> WORK ORDER: Every line below between the line holding "exists (rule :: before), r, after." and the line holding "- by split.", inclusive, should be repeated exactly, and all other lines omitted.

(Stored data)
--- START ---

Record MatchDecision := {
  decided_action : RuleAction;
  matched_rule_index : option nat;
}.

Definition decision_included (self : MatchDecision) : bool :=
  match decided_action self with Exclude | Hide => false | _ => true end.

Definition RuleSet := list Rule.

Definition push_rule (self : RuleSet) (rule : Rule) : RuleSet :=
  if bool_decide (action rule = ClearList) then [] else self ++ [rule].

(** The loop of [decide_for_side]; [decide] is the same without the side. *)
Fixpoint decide_from (index : nat) (rules : list Rule) (relevant : Rule → bool)
    (path : list Z) (kind : EntryKind) : MatchDecision :=
  match rules with
  | [] => {| decided_action := Include; matched_rule_index := None |}
  | rule :: rules =>
      if is_merge_directive (action rule) then decide_from (S index) rules relevant path kind
      else if relevant rule && rule_matches rule path kind
      then {| decided_action := action rule; matched_rule_index := Some index |}
      else decide_from (S index) rules relevant path kind
  end.

Definition decide_path (self : RuleSet) (path : list Z) (kind : EntryKind) : MatchDecision :=
  decide_from 0 self (λ _, true) path kind.

Definition decide_for_side (self : RuleSet) (path : list Z) (kind : EntryKind)
    (side : RuleSide) : MatchDecision :=
  decide_from 0 self (λ rule, applies_to rule side) path kind.

Definition is_included (self : RuleSet) (path : list Z) (kind : EntryKind) : bool :=
  decision_included (decide_path self path kind).

Definition is_included_for_side (self : RuleSet) (path : list Z) (kind : EntryKind)
    (side : RuleSide) : bool :=
  decision_included (decide_for_side self path kind side).

(** A rule that decides an entry for those the loop looks at. *)
Definition decides (relevant : Rule → bool) (path : list Z) (kind : EntryKind)
    (rule : Rule) : Prop :=
  is_merge_directive (action rule) = false ∧ relevant rule = true ∧
  rule_matches rule path kind = true.

(** The decision a rule list must give: that of the first deciding rule. *)
Definition first_decision (rules : list Rule) (relevant : Rule → bool) (path : list Z)
    (kind : EntryKind) (base : nat) (d : MatchDecision) : Prop :=
  match matched_rule_index d with
  | Some index => ∃ before rule after,
      rules = before ++ rule :: after ∧ index = (base + length before)%nat ∧
      Forall (λ r, ¬ decides relevant path kind r) before ∧
      decides relevant path kind rule ∧ decided_action d = action rule
  | None => Forall (λ r, ¬ decides relevant path kind r) rules ∧
      decided_action d = Include
  end.

Lemma first_decision_skip rule rules relevant path kind base d :
  ¬ decides relevant path kind rule →
  first_decision rules relevant path kind (S base) d →
  first_decision (rule :: rules) relevant path kind base d.
Proof.
  unfold first_decision. intros Hrule. destruct (matched_rule_index d) as [index|].
  - intros (before & r & after & -> & -> & Hbefore & Hr & Ha).
    exists (rule :: before), r, after. cbn. split_and!; [done|lia|by constructor|done|done].
  - intros [Hall Ha]. split; [by constructor|done].
Qed.

Lemma decide_from_first base rules relevant path kind :
  first_decision rules relevant path kind base (decide_from base rules relevant path kind).
Proof.
  revert base. induction rules as [|rule rules IH]; intros base; cbn [decide_from].
  - by split.
  - destruct (is_merge_directive (action rule)) eqn:Hmerge.
    { apply first_decision_skip; [|apply IH]. intros (H & _). congruence. }
    destruct (relevant rule && rule_matches rule path kind) eqn:Hm.
    + apply andb_prop in Hm as [Hrel Hmatch]. exists [], rule, rules.
      split_and!; [done|cbn; lia|done|by split_and!|done].
    + apply first_decision_skip; [|apply IH].
      intros (_ & Hrel & Hmatch). by rewrite Hrel, Hmatch in Hm.
Qed.

(** ** Properties *)

(** C35. The memoised matcher decides its specification: a text matches a
    pattern exactly when it is one of the strings the pattern's tokens stand
    for, with separators normalised on both sides.  In particular a single star
    and a question mark never cross a separator and a double star may. *)
Theorem glob_matches_iff pattern text :
  glob_matches pattern text = true ↔
  in_tokens (tokens (normalize_filter_path pattern) 0) (normalize_filter_path text).
Proof. apply glob_matches_spec. Qed.

(** For either side, and without regard to sides, a rule set decides an
    entry by its first rule that is no merge directive, applies to the side and
    matches; an entry no rule decides is included. *)
Theorem first_matching_rule_decides rules path kind side :
  first_decision rules (λ _, true) path kind 0 (decide_path rules path kind) ∧
  first_decision rules (λ rule, applies_to rule side) path kind 0
    (decide_for_side rules path kind side).
Proof. split; apply decide_from_first. Qed.

(** A backslash in a pattern is always a separator: normalisation
    turns it into a slash before matching, so the escape handling of the matcher
    is never reached and a pattern cannot name a literal star. *)
Theorem backslash_never_escapes pattern text :
  glob_matches pattern text = glob_matches (replace_char (ch "\") (ch "/") pattern) text ∧
  (ch "\") ∉ normalize_filter_path pattern.
Proof.
  split; [|rewrite normalize_eq; apply normalized_no_backslash].
  unfold glob_matches. by rewrite !normalize_eq, normalized_replace.
Qed.

(** The escape that keeps a leading space in a filter file has no effect:
    the record [\ x] is unescaped to a leading space and the pattern parser then
    trims it, so it gives the same rule pattern as [x]. *)
Theorem escaped_space_is_lost :
  ∃ r1 r2, parse_filter_file (lit "\ x") false Exclude = Ok [r1] ∧
    parse_filter_file (lit "x") false Exclude = Ok [r2] ∧
    r1 = r2.
Proof. eexists _, _. split_and!; vm_compute; reflexivity. Qed.
Lemma print_rule_plain rule : rule_wf rule → forallb plain_char (print_rule rule) = true.
Proof.
  unfold rule_wf, print_rule. rewrite forallb_app. intros Hwf.
  apply andb_true_iff. split; [by destruct (target rule)|].
  destruct (action rule) as [mode|m]; cbn [print_action].
  - apply forallb_forall. intros c Hc. destruct (octal_reads mode Hwf) as [H _].
    rewrite forallb_forall in H. by apply octal_plain, H.
  - rewrite !forallb_app, print_mask_plain. unfold print_who.
    rewrite !forallb_app, !print_flag_plain by done. by destruct (op m).
Qed.

Lemma parse_print_symbolic full t m :
  is_who (who m) → (mask_is_empty (perms m) = true → op m = Assign) →
  parse_numeric_rule full (print_target t ++ print_action (Symbolic m)) =
  Ok {| target := t; action := Symbolic m |}.
Proof.
  intros Hw Hm. destruct m as [w o p]. cbn [who op perms print_action] in *.
  destruct (print_who_head w Hw) as (c & later & Hwho & Hc).
  unfold parse_numeric_rule, parse_symbolic_rule.
  assert (Hs : split_target (print_target t ++ print_who w ++ [print_op o] ++ print_mask p)
             = (t, print_who w ++ print_op o :: print_mask p)).
  { rewrite Hwho. cbn [app]. apply split_print_target. auto. }
  rewrite Hs.
  assert (Hd : forallb is_octal_digit (print_who w ++ print_op o :: print_mask p) = false).
  { rewrite Hwho. cbn [app forallb]. rewrite !elem_of_cons, elem_of_nil in Hc.
    by destruct Hc as [->|[->|[->|[]]]]. }
  rewrite Hd, andb_false_r, parse_print_who by done.
  case_bool_decide as He; [by rewrite Hwho in He|]. rewrite parse_print_mask.
  destruct (mask_is_empty p) eqn:Hp.
  - rewrite (Hm eq_refl). cbn. by rewrite Hp.
  - destruct o; cbn; by rewrite Hp.
Qed.

Lemma print_rule_reads rule : rule_wf rule → reads_as (print_rule rule) rule.
Proof.
  intros Hwf. pose proof (print_rule_plain rule Hwf) as Hp.
  unfold reads_as. rewrite trim_plain by done. split; [|split; [by apply plain_no_comma|]].
  - unfold print_rule, rule_wf in *. destruct (action rule) as [mode|m]; cbn [print_action].
    + by destruct (target rule).
    + destruct (print_who_head (who m)) as (c & later & -> & _); [by destruct Hwf|].
      by destruct (target rule).
  - split; [done|]. intros full. unfold print_rule, rule_wf in *.
    destruct rule as [t [mode|m]]; cbn [target action] in *.
    + destruct (octal_reads mode Hwf) as [Hd Hv]. unfold parse_numeric_rule.
      assert (Hs : split_target (print_target t ++ print_octal mode) = (t, print_octal mode)).
      { apply split_print_target. left. cbn [print_octal forallb] in Hd.
        by apply andb_true_iff in Hd as [? _]. }
      cbn [print_action]. rewrite Hs.
      rewrite Hd, Hv. cbn [length print_octal Nat.leb andb].
      change 0xFFF with (Z.ones 12). rewrite Z.land_ones, Z.mod_small by (cbn; lia). done.
    + destruct Hwf. by apply parse_print_symbolic.
Qed.

Lemma parse_parts_reads value rules :
  Forall rule_wf rules → parse_parts value (print_rule <$> rules) = Ok rules.
Proof.
  induction 1 as [|rule rules Hwf _ IH]; [done|]. cbn [fmap list_fmap parse_parts].
  destruct (print_rule_reads rule Hwf) as (Hne & _ & -> & Hread).
  case_bool_decide; [done|]. rewrite Hread. cbn [and_then].
  change (list_fmap _ _ print_rule rules) with (print_rule <$> rules). by rewrite IH.
Qed.

(** What the parser accepts is well formed. *)
Lemma parse_who_range expression : is_who (parse_who expression).1.
Proof.
  assert (H : ∀ l w, 0 ≤ w < 8 → 0 ≤ (parse_who_from l w).1 < 8).
  { induction l as [|c l IH]; intros w Hw; cbn [parse_who_from]; [done|].
    assert (∀ b, 0 ≤ b < 8 → 0 ≤ Z.lor w b < 8)
      by (intros; change 8 with (2 ^ 3) in *; by apply lor_bound).
    repeat case_match; try done; apply IH; auto with lia; (easy || apply H); easy. }
  unfold parse_who, is_who. specialize (H expression 0 ltac:(lia)).
  destruct (parse_who_from expression 0) as [w later]. cbn [fst] in *.
  destruct (Z.eqb_spec w 0); [easy|lia].
Qed.

Lemma parse_symbolic_wf full part rule :
  parse_symbolic_rule full part = Ok rule → rule_wf rule.
Proof.
  unfold parse_symbolic_rule. destruct (split_target part) as [t expression].
  case_bool_decide; [done|]. pose proof (parse_who_range expression) as Hw.
  destruct (parse_who expression) as [w [|c permissions]]; [done|]. cbn [fst] in Hw.
  set (o := if c =? ch "+" then _ else _). destruct o as [o|]; [|done]. cbn [and_then].
  destruct (parse_permissions full permissions) as [p|]; [|done]. cbn [and_then].
  destruct (mask_is_empty p) eqn:Hp; cbn [andb].
  - case_bool_decide as Ho; [done|]. intros [= <-]. split; [done|]. intros _. cbn.
    destruct (decide (o = Assign)); [done|]. by destruct Ho.
  - intros [= <-]. split; [done|]. cbn. by rewrite Hp.
Qed.

Lemma parse_numeric_wf full part rule :
  parse_numeric_rule full part = Ok rule → rule_wf rule.
Proof.
  unfold parse_numeric_rule. destruct (split_target part) as [t digits] eqn:Hs.
  destruct (_ && forallb is_octal_digit digits) eqn:Hd; [|apply parse_symbolic_wf].
  intros [= <-]. cbn [rule_wf action]. change 0xFFF with (Z.ones 12).
  unfold rule_wf. cbn [action]. change 4095 with (Z.ones 12).
  rewrite Z.land_ones by lia. change 4096 with (2 ^ 12). apply Z.mod_pos_bound. lia.
Qed.

Lemma parse_parts_wf value parts rules :
  parse_parts value parts = Ok rules → Forall rule_wf rules.
Proof.
  revert rules. induction parts as [|part parts IH]; cbn [parse_parts]; intros rules.
  - by intros [= <-].
  - case_bool_decide; [done|].
    destruct (parse_numeric_rule value (trim part)) as [rule|] eqn:Hr; [|done].
    cbn [and_then]. destruct (parse_parts value parts) as [later|]; [|done].
    intros [= <-]. constructor; [by eapply parse_numeric_wf|by apply IH].
Qed.

Lemma from_str_wf value rules :
  from_str value = Ok rules → rules ≠ [] ∧ Forall rule_wf rules.
Proof.
  unfold from_str. intros H. split; [|by eapply parse_parts_wf].
  intros ->. pose proof (split_on_ne (ch ",") value).
  destruct (split_on (ch ",") value) as [|part parts]; [done|]. cbn [parse_parts] in H.
  case_bool_decide; [done|]. destruct (parse_numeric_rule value _); [|done].
  cbn [and_then] in H. by destruct (parse_parts value parts).
Qed.

Lemma from_str_print rules :
  rules ≠ [] → Forall rule_wf rules → from_str (print_rules rules) = Ok rules.
Proof.
  intros Hne Hwf. unfold from_str, print_rules. rewrite split_on_join.
  - by apply parse_parts_reads.
  - by destruct rules.
  - apply Forall_fmap. eapply Forall_impl; [exact Hwf|]. intros rule Hrule.
    by apply print_rule_reads.
Qed.

(** ** What a list of rules does to a mode *)

Lemma land_type_bits mode : 0 ≤ mode → Z.land (Z.land mode (not_u32 0xFFF)) 0xFFF = 0.
Proof.
  intros _. rewrite <-Z.land_assoc.
  change (Z.land (not_u32 0xFFF) 0xFFF) with 0. apply Z.land_0_r.
Qed.

Lemma land_perms_type perms : is_perms perms → Z.land perms (not_u32 0xFFF) = 0.
Proof.
  intros H. replace perms with (Z.land perms (Z.ones 12))
    by (rewrite Z.land_ones by lia; by apply Z.mod_small).
  rewrite <-Z.land_assoc. change (Z.land (Z.ones 12) (not_u32 0xFFF)) with 0.
  apply Z.land_0_r.
Qed.

Lemma mode_perms mode : is_perms (Z.land mode 0xFFF).
Proof.
  change 0xFFF with (Z.ones 12). rewrite Z.land_ones by lia. apply Z.mod_pos_bound. lia.
Qed.

(** A mode of the form the function builds: its two parts can be read off. *)
Lemma apply_parts mode perms :
  0 ≤ mode → is_perms perms →
  Z.land (Z.lor (Z.land mode (not_u32 0xFFF)) perms) 0xFFF = perms ∧
  Z.land (Z.lor (Z.land mode (not_u32 0xFFF)) perms) (not_u32 0xFFF) =
    Z.land mode (not_u32 0xFFF).
Proof.
  intros Hm Hp. rewrite !Z.land_lor_distr_l, land_type_bits, (land_perms_type perms) by done.
  rewrite <-Z.land_assoc, Z.land_diag, Z.lor_0_r, Z.lor_0_l. split; [|done].
  change 0xFFF with (Z.ones 12). rewrite Z.land_ones by lia. by apply Z.mod_small.
Qed.

Lemma apply_range rules mode kind :
  Forall rule_wf rules → in_u32 mode → in_u32 (apply rules mode kind).
Proof.
  intros Hr Hm. unfold apply. cbv zeta. apply lor_bound; [lia| |].
  - assert (H : Z.land mode (not_u32 0xFFF) = Z.land mode (not_u32 0xFFF) mod 2 ^ 32).
    { rewrite <-Z.land_ones, <-Z.land_assoc by lia. done. }
    rewrite H. apply Z.mod_pos_bound. lia.
  - pose proof (fold_perms rules (Z.land mode 0xFFF) kind Hr (mode_perms mode)) as H.
    unfold is_perms in H. lia.
Qed.

Lemma fold_relevant rules kind before :
  fold_left (λ permissions rule,
    if rule_matches rule kind then rule_apply rule permissions kind else permissions)
    rules before =
  fold_left (λ permissions rule, rule_apply rule permissions kind)
    (List.filter (λ rule, rule_matches rule kind) rules) before.
Proof.
  revert before. induction rules as [|rule rules IH]; intros before; [done|].
  cbn. destruct (rule_matches rule kind); cbn; apply IH.
Qed.
(* ===== verification/RemoteArgs.v ===== *)
(** * The server's command line: session.rs, [build_remote_shell_*] and quoting

    Arguments are lists of characters.  In the properties the remote shell is given its
    POSIX meaning: unquoted blanks separate words, single quotes and backslashes quote,
    and any other character with a meaning of its own makes the command one this model
    refuses to read. *)

From S2P Require Import Prelude Stream WireIo Str Flist FilesFrom Session.

Inductive TransferDirection := Push | Pull.
Inductive RemoteDeleteMode := NoDelete | Before | During | Delay | After.

#[export] Instance TransferDirection_eq_dec : EqDecision TransferDirection.
Proof. solve_decision. Defined.

Record RemoteShellOptions := {
  rsync_path : list Z;
  direction : TransferDirection;
  secluded_args : bool;
  recursive : bool;
  incremental_recursion : bool;
  preserve_times : bool;
  delete_mode : RemoteDeleteMode;
  dry_run : bool;
  whole_file : bool;
  verbosity : Z;
  preserve_permissions : bool;
  use_checksum : bool;
  checksum_choice : option (list Z);
  checksum_seed_option : option Z;
  size_only : bool;
  ignore_times : bool;
  partial : bool;
  partial_dir : option (list Z);
  inplace : bool;
  append_verify : bool;
  executability : bool;
  owner : bool;
  group : bool;
  numeric_ids_option : bool;
  user_maps : list (list Z);
  group_maps : list (list Z);
  chown : option (list Z);
  chmod_option : option (list Z);
  acls_option : bool;
  xattrs_option : bool;
  fake_super_option : bool;
  atimes_option : bool;
  crtimes_option : bool;
  omit_dir_times : bool;
  omit_link_times : bool;
  preserve_links : bool;
  copy_links : bool;
  copy_dirlinks : bool;
  keep_dirlinks : bool;
  safe_links : bool;
  copy_unsafe_links : bool;
  munge_links : bool;
  hard_links : bool;
  preserve_devices : bool;
  preserve_specials : bool;
  copy_devices : bool;
  write_devices : bool;
  block_size : option Z;
  compress : bool;
  compress_choice : option (list Z);
  compress_level : option Z;
  compress_threads : option Z;
  skip_compress : list (list Z);
  outbuf : option (list Z);
  remote_options : list (list Z);
  includes : list (list Z);
  excludes : list (list Z);
  filters : list (list Z);
}.

Record RemoteShellInvocation := { argv : list (list Z); protected_args : list (list Z) }.

(** [if flag { argv.push(arg) }], and the options that carry a value. *)
Definition flag_arg (flag : bool) (arg : string) : list (list Z) :=
  if flag then [lit arg] else [].
Definition value_arg (prefix : string) (value : option (list Z)) : list (list Z) :=
  match value with Some value => [lit prefix ++ value] | None => [] end.
Definition value_args (prefix : string) (values : list (list Z)) : list (list Z) :=
  (λ value, lit prefix ++ value) <$> values.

--- END ---

> FINISHED TASK:
    exists (rule :: before), r, after. cbn. split_and!; [done|lia|by constructor|done|done].
  - intros [Hall Ha]. split; [by constructor|done].
Qed.

Lemma decide_from_first base rules relevant path kind :
  first_decision rules relevant path kind base (decide_from base rules relevant path kind).
Proof.
  revert base. induction rules as [|rule rules IH]; intros base; cbn [decide_from].
  - by split.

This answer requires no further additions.